Un poco de silencio, por favor

Josu MONTERO

Escritor y crítico

Las fiestas son la apoteosis del ruido. De hecho, y a diferencia de la función social que según los antropólogos la fiesta ha cumplido siempre, nuestras fiestas no son sino el resultado de elevar a la enésima potencia nuestro fin de semana en esta sociedad del entretenimiento que habitamos. Nuestras fiestas nos retratan, y lo cierto es que solemos salir muy poco favorecidos. No sólo es el señor alcalde de Bilbao el que se retrata a la perfección mostrando además su peor perfil, el de verdad, ese de soy muy tolerante y muy plural siempre y cuando la gente se dedique en fiestas a hacer lo que tiene que hacer. Pero nos pasa a todos, en fiestas nos despojamos de los corsés, y eso, la verdad, suele ser terrible.

Al teatro le sucede en fiestas tres cuartos de lo mismo, nos muestra su peor cara, probablemente la auténtica. Musicales-franquicia como churros, zarzuela, comedias más vistas que el tebeo, comedietas plagadas de autores televisivos, monólogos graciosetes y varietés cabareteras y picantonas. Éste es el panorama del teatro popular.

Lo que sucede, además, es que mientras que en Madrid o Barcelona estos espectáculos son programados por teatros privados, aquí las superproducciones son contratadas por los teatros públicos -no hay otros- y pagadas pues doblemente por nosotros -y además generosamente- vía impuestos y vía taquilla. Esto es teatro sobre seguro, para públicos que no van al teatro. Me asalta un terrible dilema: ¿Qué irá a ver Azkuna?

Algarabía, jarana, jaleo...la fiesta es ante todo ruido, es el ruido elevado a Dios supremo de una sociedad que no aguanta el silencio. Cada vez más escaso, el silencio es un bien precioso; y me refiero, claro, al silencio exterior -¡qué horror de todas formas eso de «contaminación acústica»!-, pero también al interior, y no pretendo ponerme trascendental ni metafísico. Y es que sin el silencio de dentro no es posible escuchar lo de afuera, eso que es preciso escuchar: el viento en los árboles, los susurros, la lluvia que cae sobre nuestras cabezas, nuestros propios pasos, la respiración o la voz del otro, la letra pequeña de esta estupendísima sociedad nuestra...Hay un teatro que es ruido y otro que afina nuestra capacidad de escuchar.

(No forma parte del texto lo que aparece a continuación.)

(** The words of the old tables, the new entry apart. *)
Lemma link_word_old q tq j :
  G !! q = Some tq -> 0 <= j < 512 -> (q, j) <> (p, i) -> km_word w' (tq + 8 * j) = km_word w (tq + 8 * j).
Proof using All.
  intros Hq Hj Hne. destruct link_x as [Hxa _].
  destruct (pt_tab _ _ _ Hinv q tq Hq) as (_ & Ha & _). destruct (pt_tab _ _ _ Hinv p t Hp) as (_ & Hta & _).
  unfold w'. rewrite word_link by (apply aligned_outside; [done..|apply Hi|by apply (link_table_ne p)]).
  destruct (Z.eqb_spec (tq + 8 * j) (t + 8 * i)) as [E|].
  - apply aligned_disjoint in E as [-> ->]; [|done..|apply Hi]. destruct Hne. f_equal. by apply (pt_inj _ _ _ Hinv q p t).
  - destruct (aligned_outside tq x j) as [H|H]; [done..|by apply (link_table_ne q)| |];
      destruct (Z.leb_spec x (tq + 8 * j)), (Z.ltb_spec (tq + 8 * j) (x + PAGE_SIZE)); try lia; done.
Qed.

Lemma link_word_entry : km_word w' (t + 8 * i) = pte_table x.
Proof using All.
  destruct link_x as [Hxa _]. destruct (pt_tab _ _ _ Hinv p t Hp) as (_ & Hta & _). unfold w'.
  rewrite word_link by (apply aligned_outside; [done..|apply Hi|by apply (link_table_ne p)]). by rewrite Z.eqb_refl.
Qed.

Lemma link_word_new j : 0 <= j < 512 -> km_word w' (x + 8 * j) = 0.
Proof using All.
  intros Hj. destruct link_x as [Hxa _]. destruct (pt_tab _ _ _ Hinv p t Hp) as (_ & Hta & _). unfold w'.
  rewrite word_link by (apply aligned_outside; [done..|apply Hi|by apply (link_table_ne p)]).
  destruct (Z.eqb_spec (x + 8 * j) (t + 8 * i)) as [E|].
  - apply aligned_disjoint in E as [E _]; [|done..|apply Hi]. by destruct (link_table_ne p t).
  - destruct (Z.leb_spec x (x + 8 * j)), (Z.ltb_spec (x + 8 * j) (x + PAGE_SIZE)); try lia; done.
Qed.

Lemma link_fresh : G !! (p ++ [i]) = None.
Proof using All. apply (child_none w root G Hinv p i t); [done..|]. intros t' (E & _). congruence. Qed.

Lemma link_not_free y : ~ free_at (km_pmm w) y -> ~ free_at pm' y.
Proof using All. intros Hn [Hf _]%Hfree. done. Qed.

Lemma link_child q j t' :
  G' !! (q ++ [j]) = Some t' <->
  exists tq, G' !! q = Some tq /\ (length q < pt_upper)%nat /\ user_index q j /\ points_to (km_word w' (tq + 8 * j)) t'.
Proof using All.
  destruct link_x as [Hxa Hxl]. unfold G'. destruct (decide (q ++ [j] = p ++ [i])) as [E|Hne].
  - apply app_inj_tail in E as [-> ->]. rewrite lookup_insert_eq.
    rewrite (lookup_insert_ne _ (p ++ [i]) p) by (intros E%(f_equal length); rewrite length_app in E; cbn in E; lia).
    split.
    + intros E. injection E as <-. exists t. split; [done|]. split; [done|]. split; [done|]. rewrite link_word_entry.
      split; [apply pte_valid_table|]. split; [apply pte_stop_table; lia|apply pte_pa_table; lia].
    + intros (tq & E & _ & _ & Hpt). rewrite Hp in E. injection E as <-. rewrite link_word_entry in Hpt.
      destruct Hpt as (_ & _ & <-). by rewrite pte_pa_table by lia.
  - rewrite lookup_insert_ne by done. destruct (decide (q = p ++ [i])) as [->|Hq].
    + rewrite lookup_insert_eq. split.
      * intros E. destruct (pt_prefix w root G Hinv (p ++ [i]) [j] t' E) as [t2 E2]. rewrite link_fresh in E2. done.
      * intros (tq & E & _ & Hj & Hpt). injection E as <-. rewrite link_word_new in Hpt by apply Hj.
        destruct Hpt as (E & _). by rewrite pte_valid_0 in E.
    + rewrite lookup_insert_ne by done. rewrite (pt_child _ _ _ Hinv).
      assert ((q, j) <> (p, i)) as Hqj by congruence.
      split; intros (tq & E & ? & Hj & Hpt); exists tq; (split; [done|]; split; [done|]; split; [done|]).
      * rewrite (link_word_old q tq j); [done|done|apply Hj|done].
      * rewrite (link_word_old q tq j) in Hpt; [done|done|apply Hj|done].
Qed.

Lemma link_inv : pt_inv w' root G'.
Proof using All.
  destruct link_x as [Hxa Hxl]. split.
  - unfold w'. by rewrite link_pmm.
  - unfold w'. rewrite link_pmm. cbn. destruct Hsr as (Es & Et & _). unfold page_addr. rewrite Es, Et. apply Hinv.
  - unfold G'. rewrite lookup_insert_ne by (by destruct p). apply Hinv.
  - intros q1 q2 tq. unfold G'. rewrite !lookup_insert_Some. intros [[<- <-]|[Hn1 H1]] [[<- E]|[Hn2 H2]]; [done| | |].
    + by destruct (link_table_ne q2 x).
    + subst tq. by destruct (link_table_ne q1 x).
    + by apply (pt_inj _ _ _ Hinv q1 q2 tq).
  - intros q tq. unfold G'. rewrite lookup_insert_Some. unfold w'. rewrite link_pmm. cbn. intros [[<- <-]|[_ Hq]].
    + split; [rewrite length_app; cbn; lia|]. split; [done|]. rewrite Hfree. intros [_ ?]. done.
    + destruct (pt_tab _ _ _ Hinv q tq Hq) as (? & ? & ?). split; [done|]. split; [done|]. by apply link_not_free.
  - exact link_child.
  - intros q tq j Hq Hl Hj Hval. unfold G' in *. rewrite lookup_insert_Some in Hq. destruct Hq as [[<- <-]|[Hn Hq]].
    { rewrite link_word_new in Hval by done. by rewrite pte_valid_0 in Hval. }
    assert ((q, j) <> (p, i)) as Hqj by (intros E; injection E as -> ->; lia).
    rewrite (link_word_old q tq j Hq Hj Hqj) in Hval |- *. destruct (pt_leaf _ _ _ Hinv q tq j Hq Hl Hj Hval) as [Hnf Hnt].
    split; [unfold w'; rewrite link_pmm; by apply link_not_free|]. intros q2. rewrite lookup_insert_Some.
    intros [[_ E]|[_ E]]; [|by apply (Hnt q2)]. rewrite E in Hx. done.
Qed.

Lemma link_flat va : flat w' G' va = flat w G va.
Proof using All.
  unfold flat. unfold G'. destruct (decide (upper_path va = p ++ [i])) as [E|Hne].
  - rewrite E, lookup_insert_eq, link_fresh. apply link_word_new, pt_index_range.
  - rewrite lookup_insert_ne by done. destruct (G !! upper_path va) as [tu|] eqn:E; [|done].
    apply (link_word_old (upper_path va)); [done|apply pt_index_range|]. intros Hc. injection Hc as Hc _.
    pose proof (length_upper_path va) as Hl. rewrite Hc in Hl. lia.
Qed.
End link.

(** ** The walk that allocates *)

(** There are no large pages in the tree. *)
Definition no_large (w : kmem) (G : gmap (list Z) Z) : Prop :=
  forall p t i, G !! p = Some t -> (length p < pt_upper)%nat -> user_index p i ->
    pte_valid (km_word w (t + 8 * i)) = true -> pte_stop (km_word w (t + 8 * i)) = false.

(** What a walk may change: it adds tables, taken from free pages, and nothing else. *)
Record pt_grows (w w' : kmem) (G G' : gmap (list Z) Z) : Prop := {
  gr_range : same_range (km_pmm w) (km_pmm w');
  gr_free y : free_at (km_pmm w') y -> free_at (km_pmm w) y;
  gr_shared : km_shared w' = km_shared w;
  gr_sub : G ⊆ G';
  gr_new q t : G' !! q = Some t -> G !! q = Some t \/ free_at (km_pmm w) t;
  gr_count : pm_free_pages (km_pmm w') + Z.of_nat (size G') = pm_free_pages (km_pmm w) + Z.of_nat (size G);
  gr_flat va : flat w' G' va = flat w G va;
  gr_word a : (forall q t, G' !! q = Some t -> a < t \/ t + PAGE_SIZE <= a) -> km_word w' a = km_word w a;
  gr_large : no_large w G -> no_large w' G';
}.

Lemma pt_grows_refl w G : pt_grows w w G G.
Proof using Type. split; auto using same_range_refl. Qed.

Lemma pt_grows_trans w1 w2 w3 G1 G2 G3 :
  pt_grows w1 w2 G1 G2 -> pt_grows w2 w3 G2 G3 -> pt_grows w1 w3 G1 G3.
Proof using Type.
  intros H12 H23. split.
  - eapply same_range_trans; [apply H12|apply H23].
  - intros y Hy. by apply (gr_free _ _ _ _ H12), (gr_free _ _ _ _ H23).
  - rewrite (gr_shared _ _ _ _ H23). apply H12.
  - etrans; [apply H12|apply H23].
  - intros q t Hq. destruct (gr_new _ _ _ _ H23 q t Hq) as [H|H]; [by apply (gr_new _ _ _ _ H12)|].
    right. by apply (gr_free _ _ _ _ H12).
  - pose proof (gr_count _ _ _ _ H12). pose proof (gr_count _ _ _ _ H23). lia.
  - intros va. rewrite (gr_flat _ _ _ _ H23). apply H12.
  - intros a Ha. rewrite (gr_word _ _ _ _ H23) by done. apply (gr_word _ _ _ _ H12).
    intros q t Hq. apply (Ha q). eapply lookup_weaken; [done|apply H23].
  - intros Hl. apply H23, H12, Hl.
Qed.
Lemma destroy_space_spec m :
  sp_rep (km_shared w0) m -> space_owned -> (forall e, 0 <= pte_pa e < U64_MOD) -> 0 <= root < U64_MOD ->
  exists w', destroy_space = Some w' /\ run_releases (kst w0) space_events = Some (kst w') /\ space_freed (kst w').
Proof using All.
  intros Hrep Hown Hpa Hroot. destruct (space_run m Hrep Hown Hpa Hroot) as (ps & E & Hsf).
  pose proof E as Erun. pose proof pt_roots_range. unfold space_events, run_releases in E. rewrite ofold_app in E.
  destruct (ofold release1 (kst w0) _) as [ps1|] eqn:E1; [|done]. cbn [mbind option_bind ofold] in E.
  rewrite <-(Z2Nat.id pt_user_roots) in E1 by lia.
  destruct (destroy_loop_spec td w0 root G Hinv Hreg [] root pt_upper (Z.to_nat pt_user_roots) w0 ps1) as (w1 & Ed & Ek & _);
    [apply Hinv|done|intros j Hj; split; lia|by intros q u k|exact E1|].
  rewrite Z2Nat.id in Ed by lia. unfold destroy_space. rewrite Ed. cbn [mbind option_bind].
  rewrite <-Ek in E. unfold release1, kst in E. cbn [fst snd negb] in E.
  destruct (pmm_free_pages (km_pmm w1) root 1) as [[ok pm]|]; [|done]. cbn [mbind option_bind] in *. injection E as <-.
  eexists. split; [done|]. by split.
Qed.
End complete.

(** ** The releases with their places in the tree *)

Section items.
Context {PF : pt_format} (td : teardown).

Definition leaf_items (n : nat) (p : list Z) (e : Z) : list (list Z * (Z * bool)) :=
  if td_keep td n e then [] else [(p, (pte_pa e, td_nofree td n e))].
Fixpoint tree_items (n : nat) (m : Z -> Z) (p : list Z) (table : Z) : list (list Z * (Z * bool)) :=
  concat ((fun i =>
    let e := m (table + 8 * i) in
    if negb (td_present td e) then []
    else if td_leaf td n e then leaf_items n (p ++ [i]) e
    else match n with O => [] | S n => tree_items n m (p ++ [i]) (pte_pa e) ++ [(p ++ [i], (pte_pa e, false))] end) <$> seqZ 0 512).
Definition entry_items (n : nat) (m : Z -> Z) (p : list Z) (table i : Z) : list (list Z * (Z * bool)) :=
  let e := m (table + 8 * i) in
  if negb (td_present td e) then []
  else if td_leaf td n e then leaf_items n (p ++ [i]) e
  else match n with O => [] | S n => tree_items n m (p ++ [i]) (pte_pa e) ++ [(p ++ [i], (pte_pa e, false))] end.
Lemma tree_items_eq n m p table : tree_items n m p table = concat (entry_items n m p table <$> seqZ 0 512).
Proof using Type. by destruct n. Qed.

Lemma concat_fmap {A B} (f : A -> B) (l : list (list A)) : fmap (M := list) f (concat l) = concat (fmap (M := list) (fmap (M := list) f) l).
Proof using Type. induction l as [|x l IH]; [done|]. cbn. by rewrite fmap_app, IH. Qed.
Lemma leaf_items_events n p e : snd <$> leaf_items n p e = leaf_events td n e.
Proof using Type. unfold leaf_items, leaf_events. by destruct (td_keep td n e). Qed.
Lemma entry_items_events n m : forall p t i, snd <$> entry_items n m p t i = entry_events td n m t i.
Proof using Type.
  induction n as [|n IH]; intros p t i; unfold entry_items, entry_events; destruct (td_present td _); cbn [negb]; try done; destruct (td_leaf td _ _); try apply leaf_items_events; [done|].
  rewrite fmap_app, tree_items_eq, tree_events_eq, concat_fmap, <- list_fmap_compose. f_equal. f_equal. apply list_fmap_ext. intros k j _. apply IH.
Qed.

Lemma elem_concat {A B} (f : B -> list A) (l : list B) x : x ∈ concat (f <$> l) <-> exists j, j ∈ l /\ x ∈ f j.
Proof using Type.
  rewrite list_elem_of_In, in_concat. split.
  - intros (y & Hy & Hx). apply list_elem_of_In in Hy, Hx. apply list_elem_of_fmap in Hy as (j & -> & Hj). by exists j.
  - intros (j & Hj & Hx). exists (f j). split; apply list_elem_of_In; [|done]. apply list_elem_of_fmap. by exists j.
Qed.

Lemma items_prefix n m : forall p t i x, x ∈ entry_items n m p t i -> (p ++ [i]) `prefix_of` x.1.
Proof using Type.
  induction n as [|n IH]; intros p t i x; unfold entry_items; destruct (td_present td _); cbn [negb]; try (by intros H%elem_of_nil);
    (destruct (td_leaf td _ _); [unfold leaf_items; destruct (td_keep td _ _); [by intros H%elem_of_nil|]; intros ->%list_elem_of_singleton; done|]); [by intros H%elem_of_nil|].
  intros [Hx|Hx]%elem_of_app; [|by apply list_elem_of_singleton in Hx as ->]. rewrite tree_items_eq in Hx. apply elem_concat in Hx as (j & _ & Hx%IH).
  etrans; [|exact Hx]. by exists [j].
Qed.

Lemma keys_concat (f : Z -> list (list Z * (Z * bool))) p c : forall i,
  (forall j x, x ∈ f j -> (p ++ [j]) `prefix_of` x.1) -> (forall j, NoDup (fst <$> f j)) -> NoDup (fst <$> concat (f <$> seqZ i (Z.of_nat c))).
Proof using Type.
  induction c as [|c IH]; intros i Hpre Hnd; [constructor|]. rewrite seqZ_cons by lia. replace (Z.pred (Z.of_nat (S c))) with (Z.of_nat c) by lia.
  rewrite fmap_cons. cbn [concat]. rewrite fmap_app. apply NoDup_app. split; [done|]. split; [|by apply IH].
  intros q (x & -> & Hx)%list_elem_of_fmap (y & E & Hy)%list_elem_of_fmap. apply elem_concat in Hy as (j & Hj%elem_of_seqZ & Hy).
  by apply (prefix_snoc_apart p x.1 y.1 i j (Hpre i x Hx) (Hpre j y Hy) ltac:(lia)).
Qed.
Lemma items_nodup n m : forall p t i, NoDup (fst <$> entry_items n m p t i).
Proof using Type.
  induction n as [|n IH]; intros p t i; unfold entry_items; destruct (td_present td _); cbn [negb]; try constructor;
    (destruct (td_leaf td _ _); [unfold leaf_items; destruct (td_keep td _ _); [constructor|apply NoDup_singleton]|]); [constructor|].
  rewrite fmap_app, tree_items_eq. apply NoDup_app. split; [|split; [|apply NoDup_singleton]].
  - apply (keys_concat _ (p ++ [i]) 512); [intros j x; apply items_prefix|intros j; apply IH].
  - intros q (x & -> & Hx)%list_elem_of_fmap. apply elem_concat in Hx as (j & _ & Hx%items_prefix). cbn. intros E%list_elem_of_singleton. by apply (prefix_snoc_ne _ _ j Hx).
Qed.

En los últimos meses se han editado tres muy recomendables libros acerca de las desconocidas bondades del silencio, de su significado y de los conflictos que nos plantea.

El autobiográfico y apasionado «Viaje al silencio» (Alba Editorial), de la escritora inglesa Sara Maitland. «No sufrir compañía» (Editorial El Acantilado) del escritor y musicólogo iruñés Ramón Andrés, que no es otra cosa que una fascinante antología de textos sobre el silencio de escritores místicos españoles -sí, hay bastantes más que Teresa de Ávila y Juan de la Cruz, y alguno bastante poco santo para la propia Iglesia-. A esta antología le precede un jugosísimo prólogo-estudio del autor, en cuyo arranque afirma: «Hay un silencio que procede del desacuerdo con el mundo, y otro silencio que es el mundo mismo». Yo por ahora sólo aspiro a un mundo en el que Azkuna -y otros muchos, claro- tomara conciencia de las virtudes del silencio y de su importancia como forma de conocimiento; pero es lo que tiene el poder: omnipresente y prepotente ruido. El tercer libro no es otro que «Persona», de Ingmar Bergman (Nórdica Libros), con él regresamos de pleno al redil del teatro; pero creo que tendremos que dejarlo, sin falta, para otro día.